* Task brief:
The data below holds the lines to copy: everything from the line containing "(forall r h'" to the line containing "- by rewrite kills_app, K, K1.", both ends included, set down exactly.

********

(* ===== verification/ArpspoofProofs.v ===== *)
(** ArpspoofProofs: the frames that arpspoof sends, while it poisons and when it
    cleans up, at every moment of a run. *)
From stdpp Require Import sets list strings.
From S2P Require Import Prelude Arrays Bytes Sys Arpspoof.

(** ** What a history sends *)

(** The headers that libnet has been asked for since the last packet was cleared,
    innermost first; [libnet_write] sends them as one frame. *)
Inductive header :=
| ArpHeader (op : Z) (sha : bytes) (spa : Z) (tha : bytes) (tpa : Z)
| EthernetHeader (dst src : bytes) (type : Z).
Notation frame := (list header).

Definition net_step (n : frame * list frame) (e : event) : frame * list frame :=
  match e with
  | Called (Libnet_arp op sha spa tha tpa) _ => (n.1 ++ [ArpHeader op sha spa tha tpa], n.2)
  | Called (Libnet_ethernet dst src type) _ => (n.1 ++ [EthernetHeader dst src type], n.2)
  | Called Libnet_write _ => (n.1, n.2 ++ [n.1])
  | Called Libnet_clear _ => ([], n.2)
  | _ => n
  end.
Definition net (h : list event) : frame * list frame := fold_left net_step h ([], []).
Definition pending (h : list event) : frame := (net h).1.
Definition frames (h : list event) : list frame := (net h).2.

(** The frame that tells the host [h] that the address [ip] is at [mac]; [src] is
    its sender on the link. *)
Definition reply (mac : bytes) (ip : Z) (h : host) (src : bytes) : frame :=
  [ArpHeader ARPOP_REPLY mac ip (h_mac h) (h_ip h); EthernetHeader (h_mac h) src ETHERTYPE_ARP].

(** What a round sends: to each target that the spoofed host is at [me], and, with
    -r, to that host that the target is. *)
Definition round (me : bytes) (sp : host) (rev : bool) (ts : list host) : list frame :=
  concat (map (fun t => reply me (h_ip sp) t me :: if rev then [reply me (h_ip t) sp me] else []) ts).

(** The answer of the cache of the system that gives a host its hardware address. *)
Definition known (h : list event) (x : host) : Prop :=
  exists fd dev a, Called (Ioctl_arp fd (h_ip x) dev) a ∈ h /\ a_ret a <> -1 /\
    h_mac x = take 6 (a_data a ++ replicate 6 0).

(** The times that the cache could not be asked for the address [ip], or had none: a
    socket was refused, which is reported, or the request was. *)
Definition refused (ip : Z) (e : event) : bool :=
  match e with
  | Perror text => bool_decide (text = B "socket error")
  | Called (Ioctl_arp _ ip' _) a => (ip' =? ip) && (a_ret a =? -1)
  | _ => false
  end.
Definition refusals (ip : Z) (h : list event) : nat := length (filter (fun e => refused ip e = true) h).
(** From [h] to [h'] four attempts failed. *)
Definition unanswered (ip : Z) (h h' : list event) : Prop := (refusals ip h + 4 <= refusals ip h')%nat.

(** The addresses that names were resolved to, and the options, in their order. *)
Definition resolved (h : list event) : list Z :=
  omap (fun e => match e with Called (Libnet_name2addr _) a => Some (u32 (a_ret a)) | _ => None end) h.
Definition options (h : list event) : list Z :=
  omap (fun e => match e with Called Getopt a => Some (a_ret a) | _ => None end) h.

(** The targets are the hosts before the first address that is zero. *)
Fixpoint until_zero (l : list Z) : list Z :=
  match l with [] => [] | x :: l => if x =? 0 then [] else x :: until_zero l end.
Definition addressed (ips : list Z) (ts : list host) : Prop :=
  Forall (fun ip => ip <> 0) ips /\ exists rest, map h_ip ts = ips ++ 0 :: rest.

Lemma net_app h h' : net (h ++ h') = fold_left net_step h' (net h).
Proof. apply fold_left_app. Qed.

********

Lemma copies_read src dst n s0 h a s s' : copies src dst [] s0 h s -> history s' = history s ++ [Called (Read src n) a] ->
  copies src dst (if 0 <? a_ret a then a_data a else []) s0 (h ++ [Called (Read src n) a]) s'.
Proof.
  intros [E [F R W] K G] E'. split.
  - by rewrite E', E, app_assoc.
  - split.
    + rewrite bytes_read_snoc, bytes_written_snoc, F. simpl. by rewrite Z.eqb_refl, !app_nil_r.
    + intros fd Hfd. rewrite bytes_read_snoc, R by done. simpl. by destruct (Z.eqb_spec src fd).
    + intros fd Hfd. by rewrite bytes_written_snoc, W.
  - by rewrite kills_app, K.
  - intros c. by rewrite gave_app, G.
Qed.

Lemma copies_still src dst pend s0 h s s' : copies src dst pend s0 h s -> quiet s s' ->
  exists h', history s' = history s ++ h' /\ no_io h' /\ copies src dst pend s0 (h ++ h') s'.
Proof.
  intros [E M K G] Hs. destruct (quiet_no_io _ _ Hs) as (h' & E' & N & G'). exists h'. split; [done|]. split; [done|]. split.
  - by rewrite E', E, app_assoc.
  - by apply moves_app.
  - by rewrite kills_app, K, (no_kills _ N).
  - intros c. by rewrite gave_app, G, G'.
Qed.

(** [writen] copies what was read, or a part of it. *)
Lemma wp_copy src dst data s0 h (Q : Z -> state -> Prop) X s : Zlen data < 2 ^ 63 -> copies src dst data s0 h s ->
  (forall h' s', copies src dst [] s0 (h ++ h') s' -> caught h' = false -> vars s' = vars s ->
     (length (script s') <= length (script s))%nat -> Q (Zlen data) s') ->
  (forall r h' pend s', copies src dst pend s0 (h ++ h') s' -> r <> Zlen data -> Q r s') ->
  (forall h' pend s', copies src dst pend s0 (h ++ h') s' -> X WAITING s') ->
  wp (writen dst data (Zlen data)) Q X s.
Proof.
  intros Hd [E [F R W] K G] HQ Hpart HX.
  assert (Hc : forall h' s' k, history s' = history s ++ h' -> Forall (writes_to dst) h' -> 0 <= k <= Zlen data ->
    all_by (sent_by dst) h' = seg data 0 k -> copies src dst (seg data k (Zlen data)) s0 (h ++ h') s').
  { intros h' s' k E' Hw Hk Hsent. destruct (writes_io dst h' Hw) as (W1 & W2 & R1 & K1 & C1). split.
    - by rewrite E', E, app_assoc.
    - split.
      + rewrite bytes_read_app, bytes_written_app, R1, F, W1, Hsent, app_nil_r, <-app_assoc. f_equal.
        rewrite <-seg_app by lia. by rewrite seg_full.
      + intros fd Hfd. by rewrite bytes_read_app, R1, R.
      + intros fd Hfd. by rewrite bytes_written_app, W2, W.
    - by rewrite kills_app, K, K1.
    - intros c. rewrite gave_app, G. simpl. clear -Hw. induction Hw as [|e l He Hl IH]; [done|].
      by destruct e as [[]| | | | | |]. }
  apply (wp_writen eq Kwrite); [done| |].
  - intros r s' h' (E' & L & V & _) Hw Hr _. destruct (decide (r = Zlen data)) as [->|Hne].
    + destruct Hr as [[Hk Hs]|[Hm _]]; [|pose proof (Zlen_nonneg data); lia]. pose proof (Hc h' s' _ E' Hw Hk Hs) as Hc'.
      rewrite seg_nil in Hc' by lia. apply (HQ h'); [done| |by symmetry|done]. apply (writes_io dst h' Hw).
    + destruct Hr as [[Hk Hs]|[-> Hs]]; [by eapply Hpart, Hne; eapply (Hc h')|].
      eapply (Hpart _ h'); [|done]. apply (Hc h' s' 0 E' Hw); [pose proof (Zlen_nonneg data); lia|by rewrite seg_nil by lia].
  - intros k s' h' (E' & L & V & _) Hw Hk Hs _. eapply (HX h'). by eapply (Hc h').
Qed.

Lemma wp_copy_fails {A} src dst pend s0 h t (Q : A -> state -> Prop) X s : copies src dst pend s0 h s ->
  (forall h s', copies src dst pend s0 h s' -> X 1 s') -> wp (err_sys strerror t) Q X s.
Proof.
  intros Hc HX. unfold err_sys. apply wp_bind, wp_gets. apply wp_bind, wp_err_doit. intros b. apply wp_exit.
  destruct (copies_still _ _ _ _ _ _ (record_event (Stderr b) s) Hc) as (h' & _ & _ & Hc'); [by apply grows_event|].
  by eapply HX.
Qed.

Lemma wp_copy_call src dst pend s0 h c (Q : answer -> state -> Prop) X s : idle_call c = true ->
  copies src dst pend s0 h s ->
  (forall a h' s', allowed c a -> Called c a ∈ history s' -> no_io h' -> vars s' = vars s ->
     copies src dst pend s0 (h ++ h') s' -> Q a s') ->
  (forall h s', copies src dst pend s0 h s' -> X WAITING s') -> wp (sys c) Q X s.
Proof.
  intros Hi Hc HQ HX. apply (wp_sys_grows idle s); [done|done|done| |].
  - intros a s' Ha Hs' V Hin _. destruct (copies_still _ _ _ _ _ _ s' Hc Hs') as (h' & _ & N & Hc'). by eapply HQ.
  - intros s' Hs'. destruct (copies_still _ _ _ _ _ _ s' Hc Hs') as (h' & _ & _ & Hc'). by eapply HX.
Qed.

********

* Reply to the task:
  (forall r h' pend s', copies src dst pend s0 (h ++ h') s' -> r <> Zlen data -> Q r s') ->
  (forall h' pend s', copies src dst pend s0 (h ++ h') s' -> X WAITING s') ->
  wp (writen dst data (Zlen data)) Q X s.
Proof.
  intros Hd [E [F R W] K G] HQ Hpart HX.
  assert (Hc : forall h' s' k, history s' = history s ++ h' -> Forall (writes_to dst) h' -> 0 <= k <= Zlen data ->
    all_by (sent_by dst) h' = seg data 0 k -> copies src dst (seg data k (Zlen data)) s0 (h ++ h') s').
  { intros h' s' k E' Hw Hk Hsent. destruct (writes_io dst h' Hw) as (W1 & W2 & R1 & K1 & C1). split.
    - by rewrite E', E, app_assoc.
    - split.
      + rewrite bytes_read_app, bytes_written_app, R1, F, W1, Hsent, app_nil_r, <-app_assoc. f_equal.
        rewrite <-seg_app by lia. by rewrite seg_full.
      + intros fd Hfd. by rewrite bytes_read_app, R1, R.
      + intros fd Hfd. by rewrite bytes_written_app, W2, W.
    - by rewrite kills_app, K, K1.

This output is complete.